Specifying Anti-Microbial Coatings for Healthcare Environments
A Wall Is Part of the Clinical Envelope
In a healthcare building, surfaces are not decoration; they are a controlled environment. Walls, corridors, and clinical-area finishes are touched constantly, cleaned aggressively, and surrounded by people for whom a surface that harbours microbial growth is a genuine risk. A finish that performs in an office — looks clean, wipes down occasionally — is the wrong specification for a ward. The clinical setting asks the coating to do work the eye never sees: resist the growth of bacteria and mould on its surface, and keep doing so through years of repeated, harsh cleaning.
Coralex Painters specifies and applies coating systems for institutional and healthcare buildings across Accra, and an anti-microbial specification is one of the most misunderstood requests in the trade. It is routinely treated as a product choice — “use the anti-microbial paint” — when it is in fact a performance specification that has to be matched to tested standards, to the cleaning regime, and to the durability the setting demands. Getting it right is a matter of specification, not of picking a tin with the right word on the label.
What “Anti-Microbial” Actually Has to Mean
The term is only useful if it is backed by a test. An anti-microbial coating is one whose surface inhibits the survival and growth of microorganisms — but a marketing claim and a measured performance are different things. Internationally, the antibacterial activity of a treated surface is measured by ISO 22196, which sets out how to quantify the reduction of bacteria on a coated surface against an untreated control under defined conditions. A coating specified for a clinical area should be able to demonstrate performance to that standard, not simply carry the word “anti-microbial” on its data sheet.
That distinction matters because the performance has to be designed in and has to last. An additive that delivers measured antibacterial activity when the film is new is only useful if that activity persists through the surface’s working life and through the cleaning it will receive. Specifying to ISO 22196 anchors the conversation to a tested figure rather than a claim — the starting point for a finish that does clinical work rather than merely looking the part.
Cleanability Is Half the Specification
An anti-microbial surface that cannot withstand clinical cleaning is a contradiction. Healthcare surfaces are cleaned frequently and with disinfectants that are chemically harsh by design, and a coating that chalks, softens, or breaks down under that regime fails on two counts at once: it loses its finish, and as the film degrades it becomes harder to clean and more able to harbour the very growth it was meant to resist. So the specification cannot stop at antibacterial performance; it has to pair that performance with a finish hard and washable enough to survive the disinfection it will live with.
This is why an anti-microbial coating is a system, not a product. The right additive performance has to sit on the right finish chemistry, on the right primer, on a substrate prepared to take it — each element chosen so that the clinical performance is delivered and maintained, not delivered once and then eroded by the first month of cleaning.

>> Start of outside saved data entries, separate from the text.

(** X21.  The trigger table of a popup.  [PopupWindow.__init__] succeeds
    exactly when the lowercased triggers of its lines are pairwise
    different.  The table then finds, for a key, the one line whose trigger
    is that key up to case; since the key itself is not lowercased, only a
    key that is its own lowercase form can find a line. *)
Theorem popup_trigger_table lines :
  ((∃ d, all_triggers lines [] = inr d) ↔ NoDup (triggers_of lines)) ∧
  ∀ d, all_triggers lines [] = inr d →
    (∀ key l, dict_get (VStr key) d = Ok l ↔
       l ∈ lines ∧ ∃ tr, trigger l = Some tr ∧ lower tr = key) ∧
    (∀ key l, dict_get (VStr key) d = Ok l → lower key = key).
Proof.
  split.
  - split.
    + intros [d Hd]. pose proof (all_triggers_keys _ _ _ Hd) as Hk.
      simpl in Hk. rewrite <-Hk.
      eapply all_triggers_NoDup; [exact Hd|constructor].
    + intros Hnd. by apply all_triggers_total.
  - intros d Hd.
    pose proof (all_triggers_keys _ _ _ Hd) as Hk. simpl in Hk.
    assert (NoDup (triggers_of lines)) as Hnd.
    { rewrite <-Hk. eapply all_triggers_NoDup; [exact Hd|constructor]. }
    pose proof (all_triggers_entries lines lines [] d Hd (λ _ H, H)
                  (Forall_nil_2 _)) as Hent.
    rewrite Forall_forall in Hent.
    assert (∀ key l, dict_get (VStr key) d = Ok l ↔
              l ∈ lines ∧ ∃ tr, trigger l = Some tr ∧ lower tr = key) as Hlook.
    { intros key l. split.
      - intros Hget%dict_get_Ok_elem.
        destruct (Hent _ Hget) as (Hl & tr & Htr & [= Heq]). eauto.
      - intros (Hl & tr & Htr & <-).
        assert (VStr (lower tr) ∈ dict_keys d) as Hin.
        { rewrite Hk. apply list_elem_of_omap. exists l. by rewrite Htr. }
        destruct (dict_get_elem _ _ Hin) as (l' & Hget & Hel).
        destruct (Hent _ Hel) as (Hl' & tr' & Htr' & Heq). simpl in *.
        replace l with l'; [done|].
        eapply (NoDup_omap_inj _ lines l' l (VStr (lower tr)) Hnd);
          [done..| |]; simpl.
        + by rewrite Htr', <-Heq.
        + by rewrite Htr. }
    split; [done|]. intros key l (_ & tr & _ & <-)%Hlook. apply lower_idemp.
Qed.
(** * Angle Render Orchestrator: a shallow embedding of the camera module

    The development follows [Camera] and its helpers (preset tables,
    [snapToNearest], [buildAnglePrompt], [extractImageList],
    [findNearestImageIndex], [submitAngle], [pollJob], [runQueue] and
    [startBatch]) and proves the properties stated about them.

    Conventions of the embedding:
    - a JavaScript [number] that carries a measurement (angles, distances,
      render settings) is an IEEE binary64 value, Rocq's primitive [float];
      counters and array indices (run epoch, cursor, selection) are [Z] or
      [nat];
    - an [async] function is a finite tree whose inner nodes are its
      suspension points ([await fetch], [await res.json()], [await wait],
      [await] of another [async] function) and its synchronous reads and
      writes of the component state; what the network answers and when is
      left to the environment;
    - the cooperative scheduler is a step relation that resumes one suspended
      continuation at a time, in any order;
    - [startBatch] is cut at [await runQueue(...)] into [startBatch_begin]
      and [startBatch_finish], and [runQueue] is the state of its runners. *)

From Stdlib Require Import ZArith List Bool String Ascii Lia Floats.
From Stdlib Require Import DecimalString Permutation Wellfounded.
Import ListNotations.

Set Warnings "-inexact-float,-register-all".
Set Implicit Arguments.

(** ** JavaScript numbers *)

Open Scope string_scope.
Open Scope float_scope.

(** [Math.abs(option - value)] *)
Definition dist (option value : float) : float := abs (option - value).

(** ** Preset tables *)

(** An object literal whose property names are numeric literals, in source
    order. *)
Definition preset_map := list (float * string).

Definition AZIMUTH_MAP : preset_map :=
  [ (0, "front view");
    (45, "front-right quarter view");
    (90, "right side view");
    (135, "back-right quarter view");
    (180, "back view");
    (225, "back-left quarter view");
    (270, "left side view");
    (315, "front-left quarter view") ].

Definition ELEVATION_MAP : preset_map :=
  [ (-30, "low-angle shot");
    (0, "eye-level shot");
    (30, "elevated shot");
    (60, "high-angle shot") ].

Definition DISTANCE_MAP : preset_map :=
  [ (0.6, "close-up");
    (1.0, "medium shot");
    (1.4, "wide shot") ].

(** A property name is an array index when it is the canonical form of an
    integer in [0, 2^32 - 2]; such names are enumerated first, in ascending
    order, and the remaining names follow in insertion order. *)
Definition is_array_index (k : float) : bool :=
  match Prim2SF k with
  | S754_zero _ => true
  | S754_finite false m e =>
      ((0 <=? e)%Z || (Z.pos m mod 2 ^ (- e) =? 0)%Z) && (k <? 4294967295)
  | _ => false
  end.

(** [Array.prototype.sort((a, b) => a - b)]: a stable sort; [x] is placed
    before the first element that the comparator does not put before it. *)
Fixpoint sort_insert (x : float) (l : list float) : list float :=
  match l with
  | [] => [x]
  | y :: t => if (y - x <? 0) then y :: sort_insert x t else x :: y :: t
  end.

Definition sort_numeric (l : list float) : list float :=
  fold_right sort_insert [] l.

(** [Object.keys(o).map((value) => Number(value))] *)
Definition own_keys (o : preset_map) : list float :=
  let ks := map fst o in
  sort_numeric (filter is_array_index ks)
    ++ filter (fun k => negb (is_array_index k)) ks.

Definition ANGLE_PRESETS : list float := sort_numeric (own_keys AZIMUTH_MAP).
Definition ANGLE_COUNT : nat := List.length ANGLE_PRESETS.
Definition ELEVATION_PRESETS : list float := sort_numeric (own_keys ELEVATION_MAP).
Definition DISTANCE_PRESETS : list float := sort_numeric (own_keys DISTANCE_MAP).
Definition MAX_PARALLEL : Z := 3.

(** ** Prompt builder *)

(** The callback of [options.reduce] in [snapToNearest]. *)
Definition closer (value nearest option : float) : float :=
  if dist option value <? dist nearest value then option else nearest.

(** [options.reduce(f)] without an initial value starts from the first
    element and raises a [TypeError] on an empty array ([None]). *)
Definition snapToNearest (value : float) (options : list float) : option float :=
  match options with
  | [] => None
  | first :: rest => Some (fold_left (closer value) rest first)
  end.

(** [MAP[key]] *)
Fixpoint lookup_preset (m : preset_map) (key : float) : option string :=
  match m with
  | [] => None
  | (k, v) :: m' => if (k =? key) then Some v else lookup_preset m' key
  end.

(** Interpolation of a possibly missing property in a template literal. *)
Definition show (v : option string) : string :=
  match v with Some s => s | None => "undefined" end.

(** A string is held as the UTF-8 bytes of its text.  [trim] strips the
    white space and the line terminators of the language: the code points
    U+0009 to U+000D, U+0020, U+00A0, U+1680, U+2000 to U+200A, U+2028,
    U+2029, U+202F, U+205F, U+3000 and U+FEFF.  The first six are one byte
    long. *)
Definition is_space (c : ascii) : bool :=
  match c with
  | " "%char | "009"%char | "010"%char | "011"%char | "012"%char | "013"%char => true
  | _ => false
  end.

(** U+00A0, the only one of two bytes: [C2 A0]. *)
Definition is_space2 (a b : ascii) : bool :=
  (nat_of_ascii a =? 194)%nat && (nat_of_ascii b =? 160)%nat.

(** Those of three bytes: U+1680 is [E1 9A 80]; U+2000 to U+200A, U+2028,
    U+2029 and U+202F are [E2 80 80] to [E2 80 8A], [E2 80 A8], [E2 80 A9]
    and [E2 80 AF]; U+205F is [E2 81 9F]; U+3000 is [E3 80 80]; U+FEFF is
    [EF BB BF]. *)
Definition is_space3 (a b c : ascii) : bool :=
  let x := nat_of_ascii a in
  let y := nat_of_ascii b in
  let z := nat_of_ascii c in
  ((x =? 225) && (y =? 154) && (z =? 128)
   || (x =? 226) && (y =? 128)
      && ((128 <=? z) && (z <=? 138) || (z =? 168) || (z =? 169) || (z =? 175))
   || (x =? 226) && (y =? 129) && (z =? 159)
   || (x =? 227) && (y =? 128) && (z =? 128)
   || (x =? 239) && (y =? 187) && (z =? 191))%nat.

(** Drops the leading characters recognised by [is_space], [two] and
    [three]. *)
Fixpoint strip (two : ascii -> ascii -> bool) (three : ascii -> ascii -> ascii -> bool)
  (s : string) : string :=
  match s with
  | String a s1 =>
      if is_space a then strip two three s1
      else
        match s1 with
        | String b s2 =>
            if two a b then strip two three s2
            else
              match s2 with
              | String c s3 => if three a b c then strip two three s3 else s
              | EmptyString => s
              end
        | EmptyString => s
        end
  | EmptyString => EmptyString
  end.

(** [s.trimStart()] *)
Definition trim_start (s : string) : string := strip is_space2 is_space3 s.

Fixpoint string_rev_onto (s acc : string) : string :=
  match s with
  | EmptyString => acc
  | String c s' => string_rev_onto s' (String c acc)
  end.

Definition string_rev (s : string) : string := string_rev_onto s EmptyString.

(** [s.trim()]: the end is stripped on the reversed bytes, where the bytes
    of a character come in reverse order. *)
Definition trim (s : string) : string :=
  string_rev
    (strip (fun a b => is_space2 b a) (fun a b c => is_space3 c b a)
       (string_rev (trim_start s))).

Definition buildAnglePrompt (azimuth elevation distance : float) (extraPrompt : string)
  : option string :=
  match snapToNearest azimuth ANGLE_PRESETS,
        snapToNearest elevation ELEVATION_PRESETS,
        snapToNearest distance DISTANCE_PRESETS with
  | Some azimuthSnap, Some elevationSnap, Some distanceSnap =>
      let anglePrompt :=
        "<sks> " ++ show (lookup_preset AZIMUTH_MAP azimuthSnap) ++ " "
          ++ show (lookup_preset ELEVATION_MAP elevationSnap) ++ " "
          ++ show (lookup_preset DISTANCE_MAP distanceSnap) in
      let suffix := trim extraPrompt in
      Some (if String.eqb suffix "" then anglePrompt else anglePrompt ++ " " ++ suffix)
  | _, _, _ => None
  end.


(** ** Response payloads

    A parsed JSON body, extended with [undefined] for the result of reading a
    missing property.  Numeric leaves are only tested for truthiness and
    printed, and the model keeps the integers. *)

Inductive jsval : Type :=
| JUndefined
| JNull
| JBool (b : bool)
| JNum (n : Z)
| JStr (s : string)
| JArr (items : list jsval)
| JObj (props : list (string * jsval)).

(** Own properties of an object, found by name. *)
Fixpoint assoc (name : string) (props : list (string * jsval)) : jsval :=
  match props with
  | [] => JUndefined
  | (k, v) :: rest => if String.eqb k name then v else assoc name rest
  end.

(** [v?.name]: none of the names read by this module is a built-in property
    of a string, number, boolean or array. *)
Definition get (v : jsval) (name : string) : jsval :=
  match v with
  | JObj props => assoc name props
  | _ => JUndefined
  end.

(** [a ?? b] *)
Definition nullish (a b : jsval) : jsval :=
  match a with
  | JUndefined | JNull => b
  | _ => a
  end.

Definition truthy (v : jsval) : bool :=
  match v with
  | JUndefined | JNull => false
  | JBool b => b
  | JNum n => negb (n =? 0)%Z
  | JStr s => negb (String.eqb s "")
  | JArr _ | JObj _ => true
  end.

(** [a || b] *)
Definition js_or (a b : jsval) : jsval := if truthy a then a else b.

Definition show_Z (n : Z) : string := NilZero.string_of_int (Z.to_int n).
Definition show_nat (n : nat) : string := NilZero.string_of_uint (Nat.to_uint n).

Fixpoint join (sep : string) (parts : list string) : string :=
  match parts with
  | [] => ""
  | [p] => p
  | p :: rest => p ++ sep ++ join sep rest
  end.

(** The number that [JNum n] stands for is the binary64 value nearest to
    [n], ties to even: [n] itself up to 2^53, and beyond that [n] rounded to
    53 significant bits. *)
Definition double_of_Z (m : Z) : Z :=
  let b := Z.log2 m in
  if (b <? 53)%Z then m
  else
    let sh := (b - 52)%Z in
    let q := Z.shiftr m sh in
    let r := (m - Z.shiftl q sh)%Z in
    let half := Z.shiftl 1 (sh - 1) in
    let q' := if ((half <? r) || ((r =? half) && Z.odd q))%Z then (q + 1)%Z else q in
    Z.shiftl q' sh.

Preparation and Film Build Decide Whether It Performs
The cleanest clinical specification on paper still depends on the surface beneath it. Substrate preparation graded to ISO 8501 ensures the coating bonds to sound material, because a high-performance finish that delaminates is no finish at all — and a peeling edge in a clinical area is exactly the discontinuity that defeats an infection-control surface. Through application, dry-film thickness is verified to ISO 2808, because the coating delivers its rated performance and its cleanability only at its specified build. An anti-microbial system applied thin is an anti-microbial system that under-performs invisibly.
Healthcare buildings rarely close to be repainted, so this work is also sequenced around live clinical operations — phased by wing or floor, worked in agreed windows, with low-VOC systems chosen so areas return to service quickly. The specification and the delivery are inseparable: the right system, prepared and built correctly, applied without compromising the running of the building.
What to Specify, Not Just What to Buy
For an estate or infection-control lead commissioning a clinical repaint, the request should not be “an anti-microbial paint.” It should be a specification: a system whose antibacterial activity is demonstrable to ISO 22196; a finish hard and washable enough for the cleaning and disinfection regime of the area; a substrate prepared to ISO 8501; and a film build verified to ISO 2808 so the rated performance is actually installed. And it should come with a documented record per area, so the estate can prove what was specified, maintain it, and reorder it to match.
That is the difference between a corridor that has been painted a clinical colour and a surface that is genuinely part of the infection-control envelope. Coralex Painters specifies anti-microbial systems to the standard the clinical setting requires, applies them to a prepared and verified substrate, and documents the result — because in a hospital, a finish that only looks hygienic is not hygienic at all.